One-step triplex high-resolution melting analysis for rapid identification and simultaneous subtyping of frequently isolated Salmonella serovars.

Salmonellosis is one of the most important food-borne diseases worldwide. For outbreak investigation and infection control, accurate and fast subtyping methods are essential. A triplex gene-scanning assay was developed and evaluated for serotype-specific subtyping of Salmonella enterica isolates based on specific single-nucleotide polymorphisms in fragments of fljB, gyrB, and ycfQ. Simultaneous gene scanning of fljB, gyrB, and ycfQ by high-resolution melting-curve analysis of 417 Salmonella isolates comprising 46 different serotypes allowed the unequivocal, simple, and fast identification of 37 serotypes.
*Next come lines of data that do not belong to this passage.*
(** The local names of [gcm] that its [try] block binds; [None] is a name
    not yet assigned. *)
Record Locals : Type := mkLocals {
  scratch_directory : option string;
  scratch_file : option string;
  formatted_file : option string;
  key_file : option string
}.

(** The [try] suite of [gcm]: how it ended, and the names it had bound by
    then. *)
Definition gcm_try (initial_working_directory input_file : string)
  (chi : float) (seed : Z) (sep : option string)
  : World -> Locals * Result unit * World :=
  fun w =>
    match _setup_and_enter_scratch initial_working_directory input_file w with
    | (Raise e, w1) => (mkLocals None None None None, Raise e, w1)
    | (Ok (sd, sf), w1) =>
        match run_format_script (Path.basename sf) sep w1 with
        | (Raise e, w2) => (mkLocals (Some sd) (Some sf) None None, Raise e, w2)
        | (Ok (ff, kf), w2) =>
            let l := mkLocals (Some sd) (Some sf) (Some ff) (Some kf) in
            match (run_work_script (Path.basename ff) ;;;
                   run_clustering (Path.basename ff) chi seed ;;;
                   remap_partition_results kf ff) w2 with
            | (r, w3) => (l, r, w3)
            end
        end
    end.

(** The [finally] suite of [gcm]: the arguments of the call are evaluated
    from left to right, and reading a name that was never assigned raises
    [UnboundLocalError] before the call is made. *)
Definition gcm_finally (output_dir output_file initial_working_directory : string)
  (l : Locals) : M unit :=
  match scratch_directory l with
  | None => raise (UnboundLocalError "scratch_directory")
  | Some sd =>
      match formatted_file l with
      | None => raise (UnboundLocalError "formatted_file")
      | Some ff =>
          _exit_and_cleanup_scratch output_dir output_file
            initial_working_directory sd ff
      end
  end.

(** [gcm]: an exception of the [finally] suite replaces the outcome of the
    [try] suite; otherwise that outcome is the outcome of [gcm]. *)
Definition gcm (input_file : string) (chi : float) (seed : Z)
  (output_dir output_file sep : option string) : M unit :=
  initial_working_directory <- OS.getcwd ;;
  let output_dir := or_default output_dir initial_working_directory in
  let output_file := or_default output_file "clustering_output.txt" in
  fun w =>
    match gcm_try initial_working_directory input_file chi seed sep w with
    | (l, r, w1) =>
        finish r (gcm_finally output_dir output_file initial_working_directory l w1)
    end.

(** The states of a run, after the stages of the [try] suite that have
    returned: [staged] after [_setup_and_enter_scratch], [formatted] after
    [run_format_script], [prepared] after [run_work_script], [clustered]
    after [run_clustering]. *)
Section Stages.
Variables (input_file : string) (chi : float) (seed : Z) (sep : option string).

Definition staged (w : World) (sd sf : string) (w1 : World) : Prop :=
  OS.is_dir (fs w) (cwd w) = true /\
  _setup_and_enter_scratch (cwd w) input_file w = (Ok (sd, sf), w1).

Definition formatted (w : World) (sd ff kf : string) (w2 : World) : Prop :=
  exists sf w1,
    staged w sd sf w1 /\
    run_format_script (Path.basename sf) sep w1 = (Ok (ff, kf), w2).

Definition prepared (w : World) (sd ff kf : string) (w3 : World) : Prop :=
  exists w2,
    formatted w sd ff kf w2 /\
    run_work_script (Path.basename ff) w2 = (Ok tt, w3).

Definition clustered (w : World) (sd ff kf : string) (w4 : World) : Prop :=
  exists w3,
    prepared w sd ff kf w3 /\
    run_clustering (Path.basename ff) chi seed w3 = (Ok tt, w4).

End Stages.

End Script.
End Gcm.


(** ** Vocabulary for the properties of the remap stage *)

(** The cluster labels [vs] are what the lines [ls] of an assignment file
    hold. *)
Definition labels_of (ls : list string) (vs : list Z) : Prop :=
  Forall2 (fun line v => Py.int (Py.strip line) = Some v) ls vs.

(** A line of the key file that [remap_partition_results] can read: two
    tokens, both integer literals. *)
Definition key_line_wf (line : string) : Prop :=
  exists a b za zb,
    Py.split line = [a; b] /\ Py.int a = Some za /\ Py.int b = Some zb.

(** The items of the dict [partitions] for the labels [vs], the first of
    them at key [i]. *)
Fixpoint numbered (i : Z) (vs : list Z) : list (Z * Z) :=
  match vs with
  | [] => []
  | v :: vs' => (i, v) :: numbered (i + 1) vs'
  end.

(** The line written for the label [a] and the cluster [v], and the text
    of the remapped file for the clusters [vs] of the Dense IDs [i],
    [i + 1], ... under the key store [m]. *)
Definition remapped_line (a v : Z) : string :=
  Py.str a +:+ " " +:+ Py.str v +:+ nl.

Fixpoint remapped_text (m : gmap Z Z) (i : Z) (vs : list Z) : string :=
  match vs with
  | [] => EmptyString
  | v :: vs' => remapped_line (default 0 (m !! i)) v +:+ remapped_text m (i + 1) vs'
  end.

(** The record a line of the key file holds, label first and Dense ID
    second, when the line is two integer tokens. *)
Definition key_record (line : string) : option (Z * Z) :=
  match Py.split line with
  | [a; b] =>
      match Py.int a, Py.int b with
      | Some a, Some b => Some (a, b)
      | _, _ => None
      end
  | _ => None
  end.

(** The label on the last of the lines [ls] that carries the Dense ID
    [b]. *)
Fixpoint last_label (ls : list string) (b : Z) : option Z :=
  match ls with
  | [] => None
  | line :: ls' =>
      match last_label ls' b with
      | Some a => Some a
      | None =>
          match key_record line with
          | Some (a, b') => if Z.eqb b' b then Some a else None
          | None => None
          end
      end
  end.

(** Strings all of whose characters satisfy [p]; strings without white
    space; strings without a line terminator. *)
Fixpoint all_chars (p : ascii -> bool) (s : string) : bool :=
  match s with
  | EmptyString => true
  | String c s' => p c && all_chars p s'
  end.

Definition solid (s : string) : bool :=
  all_chars (fun c => negb (Py.isspace c)) s.

Definition inline (s : string) : bool :=
  all_chars (fun c => negb (Ascii.eqb c "010") && negb (Ascii.eqb c "013")) s.

(** Events that are not the entry of a function, and the functions
    entered in a list of events, in order. *)
Definition noncall (e : event) : Prop :=
  match e with
  | Call _ => False
  | _ => True
  end.

Definition called (evs : list event) : list string :=
  omap (fun e => match e with Call fn => Some fn | _ => None end) evs.

(** The stages of the [try] suite of [gcm], in the order of the source. *)
Definition stages : list string :=
  ["_setup_and_enter_scratch"; "run_format_script"; "run_work_script";
   "run_clustering"; "remap_partition_results"].

(** The kinds of exception that [subprocess_context] names in its
    [except] clauses. *)
Definition named_kind (e : exn) : bool :=
  match e with
  | FileNotFoundError | CalledProcessError _ | TimeoutExpired => true
  | _ => false
  end.
(** ** A concrete environment for running the model *)

Module Demo.

Definition fs0 : FS :=
  mkFS {[ "/"; "/home"; "/home/u"; "/out" ]}
       {[ "/home/u/graph.txt" := "10 20" +:+ nl +:+ "20 30" +:+ nl ]}.

Definition w0 : World := mkWorld fs0 "/home/u" 0 [].

(** A stand-in for the three external programs: the formatter writes the
    formatted edge list and the key file [key], the work script does
    nothing, and the clustering binary writes [partition] (when given) and
    exits with [code]. *)
Definition exec (key : string) (partition : option string) (code : Z)
  (argv : list string) (cwd : string) (f : FS) : outcome * FS :=
  match argv with
  | "python" :: _ =>
      (Exited 0,
       OS.write_file
         (OS.write_file f (Path.join cwd "graph_formatted.txt")
            ("1 2" +:+ nl +:+ "2 3" +:+ nl))
         (Path.join cwd "graph_key.txt") key)
  | "bash" :: _ => (Exited 0, f)
  | _ =>
      (Exited code,
       match partition with
       | Some c => OS.write_file f (Path.join cwd "partition_graph_formatted.txt") c
       | None => f
       end)
  end.

Definition draw (n : nat) : nat := 0%nat.
Definition str_float (chi : Z) : string := Py.str chi +:+ ".0".
Definition str_exc (e : exn) : string := "exc".

Definition key3 : string := "10 1" +:+ nl +:+ "20 2" +:+ nl +:+ "30 3" +:+ nl.
Definition part3 : string := "0" +:+ nl +:+ "1" +:+ nl +:+ "0" +:+ nl.

Definition keyABC : string := "A 1" +:+ nl +:+ "B 2" +:+ nl +:+ "C 3" +:+ nl.
Definition part4 : string := "0" +:+ nl +:+ "1" +:+ nl +:+ "0" +:+ nl +:+ "1" +:+ nl.

(** Every external program is missing. *)
Definition exec_missing (argv : list string) (cwd : string) (f : FS) : outcome * FS :=
  (NotFound, f).

(** The names of a run on "graph.txt" from "/home/u". *)
Definition sd : string := "/home/u/gcm_cache_aaaa".
Definition sf : string := "/home/u/gcm_cache_aaaa/graph.txt".
Definition ff : string := "graph_formatted.txt".
Definition kf : string := "graph_key.txt".

(** The worlds after each stage of such a run. *)
Section Stages.
Variable ex : list string -> string -> FS -> outcome * FS.

Definition w1 : World :=
  snd (Gcm._setup_and_enter_scratch draw "/home/u" "graph.txt" w0).
Definition w2 : World :=
  snd (Gcm.run_format_script "/opt/gcm" ex str_exc "graph.txt" None w1).
Definition w3 : World :=
  snd (Gcm.run_work_script "/opt/gcm" ex str_exc ff w2).
Definition w4 : World :=
  snd (Gcm.run_clustering "/opt/gcm" ex Z str_float str_exc ff 0 12345 w3).
Definition w5 : World :=
  snd (Gcm.remap_partition_results kf ff w4).

Definition gcm (input_file : string) (output_dir : option string)
  : Result unit * World :=
  Gcm.gcm "/opt/gcm" ex draw Z str_float str_exc
      input_file 0 12345 output_dir None None w0.

End Stages.

(** The programs of a complete run, of a run whose key file is
    malformed, and of a run whose clustering fails; the key store of the
    first; the path of the assignment file. *)
Definition good : list string -> string -> FS -> outcome * FS :=
  exec key3 (Some part3) 0.
Definition bad_key : list string -> string -> FS -> outcome * FS :=
  exec "onlyonefield" (Some part3) 0.
Definition failing : list string -> string -> FS -> outcome * FS :=
  exec key3 None 1.
Definition letters : list string -> string -> FS -> outcome * FS :=
  exec keyABC (Some part3) 0.

Definition m3 : gmap Z Z := <[3 := 30]> (<[2 := 20]> (<[1 := 10]> ∅)).

Definition result_path : string :=
  "/home/u/gcm_cache_aaaa/partition_graph_formatted.txt".

End Demo.

(** ** Further concrete environments *)

Module Cases.

(** The start of a run in which the scratch path of the first random
    suffix is taken already. *)
Definition w_taken : World :=
  mkWorld (mkFS (dirs Demo.fs0 ∪ {[ Demo.sd ]}) (files Demo.fs0)) "/home/u" 0 [].

(** Programs: a formatter that may not be executed; a formatter that
    writes its files and exits with status 3; a clustering that writes a
    line that is no integer. *)
Definition denied (argv : list string) (cwd : string) (f : FS) : outcome * FS :=
  match argv with
  | "python" :: _ => (Denied, f)
  | _ => Demo.good argv cwd f
  end.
Identical melting-curve profiles were obtained in some cases from Salmonella enterica serotype Enteritidis and Salmonella enterica serotype Dublin, in all cases from Salmonella enterica serotype Ohio and Salmonella enterica serotype Rissen, from Salmonella enterica serotype Mbandaka and Salmonella enterica serotype Kentucky, and from Salmonella enterica serotype Bredeney, Salmonella enterica serotype Give, and Salmonella enterica serotype Schwarzengrund. To differentiate the most frequent Salmonella serotype, Enteritidis, from some S. Dublin isolates, an additional single PCR assay was developed for specific identification of S. Enteritidis. The closed-tube triplex high-resolution melting-curve assay developed, in combination with an S. Enteritidis-specific PCR, represents an improved protocol for accurate, cost-effective, simple, and fast subtyping of 39 Salmonella serotypes. These 39 serotypes represent more than 94% of all human and more than 85% of all nonhuman Salmonella isolates (including isolates from veterinary, food, and environmental samples) obtained in the years 2008 and 2009 in Austria.